Fortunately for the taxonomist, the majority of plants do not overlap. However some do and quite often I find myself on the side of the lumpers. I do not believe that all Trilliums are different entities to give one example. On the other hand I do not believe that it is correct to call Kinugasa japonica Paris japonica. It is much too different.
If we assume that naming systems must closely reflect the "true" relationships we run into trouble. It is not so that a proto-Lilium suddenly splits into a number of different species. The changes go one step at a time. L hansonii seems closer to L martagon than to L lancifolium but is L. medeloides closer to L. hansonii than to L. martagon? We can find out but we end up with the situation that we have to put a border somewhere. This border can never be a "natural" border. When the system works well there are no overlaps because the intermediate plants are extinct.

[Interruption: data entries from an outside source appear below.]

(* ===== verification/CliArgs.v ===== *)
(** * Command line: parseTunnelArgs

    [cmd/tunnneji-tail/cli/root.go]: from the argument vector to the tunnel
    groups.  [os.Stat] is the parameter [stat] (whether the file exists); the
    order in which Go ranges over [rg.entries] is unspecified and is the
    parameter [order]. *)

From stdpp Require Import pretty sorting.
From S2P Require Import Prelude GoStd NetIP CliFlags.

(** ** Data *)
Record PortEntry := mkPortEntry {
  IsServer : bool;
  ListenPort : Z;
  TargetAddr : string;
  TargetPort : Z;
  Accept : list Prefix;
  Password : string
}.

Record TunnelGroup := mkTunnelGroup {
  AuthKey : string;
  StateFile : string;
  Hostname : string;
  Ports : gmap string PortEntry;
  DropICMP : bool
}.

Record rawEntry := mkRawEntry { direction : string; mapping : string }.

Record rawGroup := mkRawGroup {
  authKey : string;
  authKeySet : bool;
  stateFile : string;
  stateFileSet : bool;
  hostname : string;
  hostnameSet : bool;
  entries : gmap string (list rawEntry);
  accepts : gmap string string;
  passwords : gmap string string
}.

Definition emptyGroup : rawGroup := mkRawGroup "" false "" false "" false ∅ ∅ ∅.

Definition set_auth (k : string) (g : rawGroup) : rawGroup :=
  mkRawGroup k true (stateFile g) (stateFileSet g) (hostname g) (hostnameSet g)
    (entries g) (accepts g) (passwords g).
Definition set_state (f : string) (g : rawGroup) : rawGroup :=
  mkRawGroup (authKey g) (authKeySet g) f true (hostname g) (hostnameSet g)
    (entries g) (accepts g) (passwords g).
Definition set_host (h : string) (g : rawGroup) : rawGroup :=
  mkRawGroup (authKey g) (authKeySet g) (stateFile g) (stateFileSet g) h true
    (entries g) (accepts g) (passwords g).
Definition add_entry (k : string) (e : rawEntry) (g : rawGroup) : rawGroup :=
  mkRawGroup (authKey g) (authKeySet g) (stateFile g) (stateFileSet g) (hostname g) (hostnameSet g)
    (<[k := default [] (entries g !! k) ++ [e]]> (entries g)) (accepts g) (passwords g).
Definition add_accept (k v : string) (g : rawGroup) : rawGroup :=
  mkRawGroup (authKey g) (authKeySet g) (stateFile g) (stateFileSet g) (hostname g) (hostnameSet g)
    (entries g) (<[k := v]> (accepts g)) (passwords g).
Definition add_password (k v : string) (g : rawGroup) : rawGroup :=
  mkRawGroup (authKey g) (authKeySet g) (stateFile g) (stateFileSet g) (hostname g) (hostnameSet g)
    (entries g) (accepts g) (<[k := v]> (passwords g)).

(** The errors, one constructor per [fmt.Errorf]. *)
Inductive CliErr : Type :=
  | UnexpectedArgument (arg : string)
  | UnknownFlag (arg : string)
  | RequiresValue (flag : string)
  | DuplicateK (n : Z)
  | DuplicateT (n : Z)
  | DuplicateTValue
  | DuplicateH (n : Z)
  | ARequiresDirection
  | DuplicateA (dir sub : string) (n : Z)
  | DuplicateP (dir sub : string) (n : Z)
  | NoArguments
  | CannotCoexist
  | NoKOrT (n : Z)
  | StateAlreadyExists (n : Z) (f : string)
  | MissingSOrC (n : Z)
  | StateNotFound (n : Z) (f : string)
  | BadMapping (n : Z) (dir sub : string) (e : MapErr)
  | PortUsed (n port : Z) (dir1 sub1 dir2 sub2 : string)
  | BadAccept (n : Z) (key part : string)
  | NoSOrC.

(** ** The argument loop *)
Record PState := mkPState {
  raw : gmap Z rawGroup;
  lastAuthKey : string;
  lastStateFile : string;
  lastHostname : string;
  inheritedPasswords : gmap string string;
  inheritedAccepts : gmap string string;
  debug : bool
}.
Definition initPState : PState := mkPState ∅ "" "" "" ∅ ∅ false.

(** [getGroup]: the group of that number, made on first use. *)
Definition getGroup (n : Z) (r : gmap Z rawGroup) : rawGroup := default emptyGroup (r !! n).

Definition knownFlags : list string := ["K"; "S"; "C"; "T"; "A"; "P"; "H"].

(** What one flag with its value [v] does to the state. *)
Definition applyFlag (fl : Flag) (v : string) (st : PState) : res CliErr PState :=
  let n := groupNum fl in
  let g := getGroup n (raw st) in
  if decide (base fl = "K") then
    if decide (authKey g ≠ "") then Err (DuplicateK n)
    else Ok (mkPState (<[n := set_auth v g]> (raw st)) v (lastStateFile st) (lastHostname st)
               (inheritedPasswords st) (inheritedAccepts st) (debug st))
  else if decide (base fl = "T") then
    if decide (stateFile g ≠ "") then Err (DuplicateT n)
    else if decide (lastStateFile st ≠ "" ∧ v = lastStateFile st) then Err DuplicateTValue
    else Ok (mkPState (<[n := set_state v g]> (raw st)) (lastAuthKey st) v (lastHostname st)
               (inheritedPasswords st) (inheritedAccepts st) (debug st))
  else if decide (base fl = "H") then
    if hostnameSet g then Err (DuplicateH n)
    else Ok (mkPState (<[n := set_host v g]> (raw st)) (lastAuthKey st) (lastStateFile st)
               (if decide (n = -1) then v else lastHostname st)
               (inheritedPasswords st) (inheritedAccepts st) (debug st))
  else if decide (base fl = "S" ∨ base fl = "C") then
    let key := base fl +:+ sub fl in
    Ok (mkPState (<[n := add_entry key (mkRawEntry (base fl) v) g]> (raw st))
          (lastAuthKey st) (lastStateFile st) (lastHostname st)
          (inheritedPasswords st) (inheritedAccepts st) (debug st))
  else if decide (base fl = "A") then
    let key := dir fl +:+ sub fl in
    match accepts g !! key with
    | Some _ => Err (DuplicateA (dir fl) (sub fl) n)
    | None =>
        Ok (mkPState (<[n := add_accept key v g]> (raw st))
              (lastAuthKey st) (lastStateFile st) (lastHostname st) (inheritedPasswords st)
              (if decide (n = -1) then <[key := v]> (inheritedAccepts st) else inheritedAccepts st)
              (debug st))
    end
  else (* "P" *)
    let key := dir fl +:+ sub fl in
    match passwords g !! key with
    | Some _ => Err (DuplicateP (dir fl) (sub fl) n)
    | None =>
        Ok (mkPState (<[n := add_password key v g]> (raw st))
              (lastAuthKey st) (lastStateFile st) (lastHostname st)
              (if decide (n = -1) then <[key := v]> (inheritedPasswords st) else inheritedPasswords st)
              (inheritedAccepts st) (debug st))
    end.

Definition setDebug (st : PState) : PState :=
  mkPState (raw st) (lastAuthKey st) (lastStateFile st) (lastHostname st)
    (inheritedPasswords st) (inheritedAccepts st) true.

(** [for i := 0; i < len(args); i++]; a flag consumes the next argument. *)
Fixpoint parseArgs (args : list string) (st : PState) : res CliErr PState :=
  match args with
  | [] => Ok st
  | arg :: rest =>
      if decide (arg = "-D") then parseArgs rest (setDebug st)
      else if negb (has_prefix "-" arg) then Err (UnexpectedArgument arg)
      else
        let fl := parseFlag arg in
        if decide (base fl ∉ knownFlags) then Err (UnknownFlag arg)
        else if decide (base fl = "A" ∧ dir fl = "") then Err ARequiresDirection
        else match rest with
             | [] => Err (RequiresValue (base fl))
             | v :: rest => st ← applyFlag fl v st; parseArgs rest st
             end
  end.

(** ** Inheritance *)

(** The sorted group numbers. *)
Definition groupNums (r : gmap Z rawGroup) : list Z := merge_sort Z.le (map_to_list r).*1.

(** Group 0 without -K/-T takes the last -K/-T seen. *)
Definition inheritAuth (st : PState) (n : Z) (g : rawGroup) : rawGroup :=
  if decide (n = 0) then
    mkRawGroup
      (if decide (authKey g = "") then lastAuthKey st else authKey g) (authKeySet g)
      (if decide (stateFile g = "") then lastStateFile st else stateFile g) (stateFileSet g)
      (hostname g) (hostnameSet g) (entries g) (accepts g) (passwords g)
  else g.

(** Every group but -1 takes the -P, -A and -H of group -1 it does not set: the
    two range loops over the inherited maps fill exactly the absent keys. *)
Definition inheritGlobals (st : PState) (n : Z) (g : rawGroup) : rawGroup :=
  if decide (n = -1) then g
  else
    mkRawGroup (authKey g) (authKeySet g) (stateFile g) (stateFileSet g)
      (if decide (lastHostname st ≠ "" ∧ hostnameSet g = false) then lastHostname st else hostname g)
      (hostnameSet g) (entries g)
      (accepts g ∪ inheritedAccepts st) (passwords g ∪ inheritedPasswords st).

Definition inheritAll (st : PState) : gmap Z rawGroup :=
  map_imap (λ n g, Some (inheritGlobals st n (inheritAuth st n g))) (raw st).

(** ** Coexistence *)
Definition active (g : rawGroup) : bool :=
  bool_decide (entries g ≠ ∅) || authKeySet g || stateFileSet g.
Definition coexist (r : gmap Z rawGroup) : bool :=
  match r !! (-1) with Some g => active g | None => false end &&
  existsb (λ n, (0 <=? n) && active (getGroup n r)) (groupNums r).

Definition defaultStateFile : string := "ttstate.json".

Section env.
Context (stat : string → bool).
Context (order : gmap string (list rawEntry) → list (string * list rawEntry)).

(** ** Validation of one group; the group comes back with its state file set. *)
Definition validateGroup (n : Z) (g : rawGroup) : res CliErr rawGroup :=
  if decide (n = -1 ∧ entries g = ∅) then Ok g
  else
    let groupExists :=
      if 0 <? n then authKeySet g || stateFileSet g || bool_decide (authKey g ≠ "")
                     || bool_decide (stateFile g ≠ "")
      else authKeySet g || stateFileSet g || bool_decide (entries g ≠ ∅) in
    if negb groupExists then Err (NoKOrT n)
    else if authKeySet g && stateFileSet g && stat (stateFile g)
         then Err (StateAlreadyExists n (stateFile g))
    else
      let sf := if decide (stateFile g = "") then defaultStateFile else stateFile g in
      let g' := mkRawGroup (authKey g) (authKeySet g) sf (stateFileSet g) (hostname g)
                  (hostnameSet g) (entries g) (accepts g) (passwords g) in
      if decide (entries g = ∅) then Err (MissingSOrC n)
      else if bool_decide (authKey g = "") && negb (stateFileSet g) && negb (stat sf)
           then Err (StateNotFound n sf)
      else if bool_decide (authKey g = "") && stateFileSet g && negb (stat sf)
           then Err (StateNotFound n sf)
      else Ok g'.

Fixpoint validateAll (nums : list Z) (r : gmap Z rawGroup) : res CliErr (gmap Z rawGroup) :=
  match nums with
  | [] => Ok r
  | n :: nums => g ← validateGroup n (getGroup n r); validateAll nums (<[n := g]> r)
  end.

(** ** Building the port entries of one group *)

(** The first key of [keys] that [m] has, with its value. *)
Fixpoint lookupFirst (keys : list string) (m : gmap string string) : option (string * string) :=
  match keys with
  | [] => None
  | k :: keys => match m !! k with Some v => Some (k, v) | None => lookupFirst keys m end
  end.

Record Build := mkBuild {
  usedPorts : gmap string (string * string);   (* direction+port -> (direction, sub) *)
  ports : gmap string PortEntry
}.

Definition portKey (d s : string) (p : Z) : string := d +:+ s +:+ Itoa p.

Definition buildEntry (n : Z) (g : rawGroup) (s : string) (e : rawEntry) (b : Build)
    : res CliErr Build :=
  let d := direction e in
  match parsePortMapping (mapping e) with
  | Err err => Err (BadMapping n d s err)
  | Panic => Panic
  | Ok m =>
      let pk := d +:+ Itoa (listenPort m) in
      match usedPorts b !! pk with
      | Some (d1, s1) => Err (PortUsed n (listenPort m) d1 s1 d s)
      | None =>
          let addr := match ParseIP (trimBrackets (mapAddr m)) with
                      | Some ip => formatIP ip | None => mapAddr m end in
          acc ← match lookupFirst [d +:+ s; d] (accepts g) with
                | None => Ok []
                | Some (k, ips) =>
                    match parseIPList ips with
                    | Ok ps => Ok ps
                    | Err part => Err (BadAccept n k part)
                    | Panic => Panic
                    end
                end;
          let pass := match lookupFirst [d +:+ s; d; s; ""] (passwords g) with
                      | Some (_, p) => p | None => "" end in
          Ok (mkBuild (<[pk := (d, s)]> (usedPorts b))
                (<[portKey d s (listenPort m) :=
                     mkPortEntry (bool_decide (d = "S")) (listenPort m) addr (targetPort m) acc pass]>
                   (ports b)))
      end
  end.

Fixpoint buildEntries (n : Z) (g : rawGroup) (s : string) (es : list rawEntry) (b : Build)
    : res CliErr Build :=
  match es with
  | [] => Ok b
  | e :: es => b ← buildEntry n g s e b; buildEntries n g s es b
  end.

Fixpoint buildKeys (n : Z) (g : rawGroup) (kes : list (string * list rawEntry)) (b : Build)
    : res CliErr Build :=
  match kes with
  | [] => Ok b
  | (k, es) :: kes => b ← buildEntries n g (str_drop 1 k) es b; buildKeys n g kes b
  end.

(** ICMP is dropped unless some server port has no password. *)
Definition dropICMP (ps : gmap string PortEntry) : bool :=
  let srv := filter (λ pe, IsServer pe = true) (map_to_list ps).*2 in
  negb (existsb (λ _, true) srv) || forallb (λ pe, negb (bool_decide (Password pe = ""))) srv.

Definition buildGroup (n : Z) (g : rawGroup) : res CliErr TunnelGroup :=
  b ← buildKeys n g (order (entries g)) (mkBuild ∅ ∅);
  Ok (mkTunnelGroup (authKey g) (stateFile g) (hostname g) (ports b) (dropICMP (ports b))).

Fixpoint buildAll (nums : list Z) (r : gmap Z rawGroup) : res CliErr (list TunnelGroup) :=
  match nums with
  | [] => Ok []
  | n :: nums =>
      let g := getGroup n r in
      if decide (entries g = ∅) then buildAll nums r
      else tg ← buildGroup n g; tgs ← buildAll nums r; Ok (tg :: tgs)
  end.

(** ** parseTunnelArgs *)
Definition parseTunnelArgs (args : list string) : res CliErr (list TunnelGroup) :=
  st ← parseArgs args initPState;
  if decide (raw st = ∅) then Err NoArguments
  else
    let nums := groupNums (raw st) in
    let r := inheritAll st in
    if coexist r then Err CannotCoexist
    else
      r ← validateAll nums r;
      groups ← buildAll nums r;
      if decide (groups = []) then Err NoSOrC else Ok groups.
End env.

Fortunately I am not in the botanical "business" thus I can do as I please. Since I, by stooping down and looking the flower in the face, immediately can see the difference between a Chionodoxa and a Scilla I will go on calling it Chionodoxa thereby conforming with the virtual flora published by the Swedish Museum of Natural Nistory and practically all litterature, catalogues and labels in botanical gardens. If I call it Scilla, I only cause confusion.
With the best regards
Göte.
PS
Names are like other words. They are defined in dictioneries by people using other words as tools of definition. Sometimes there are synonyms, sometimes there are homonyms. In spite of the difficulties we do not change to Esperanto or Assembler.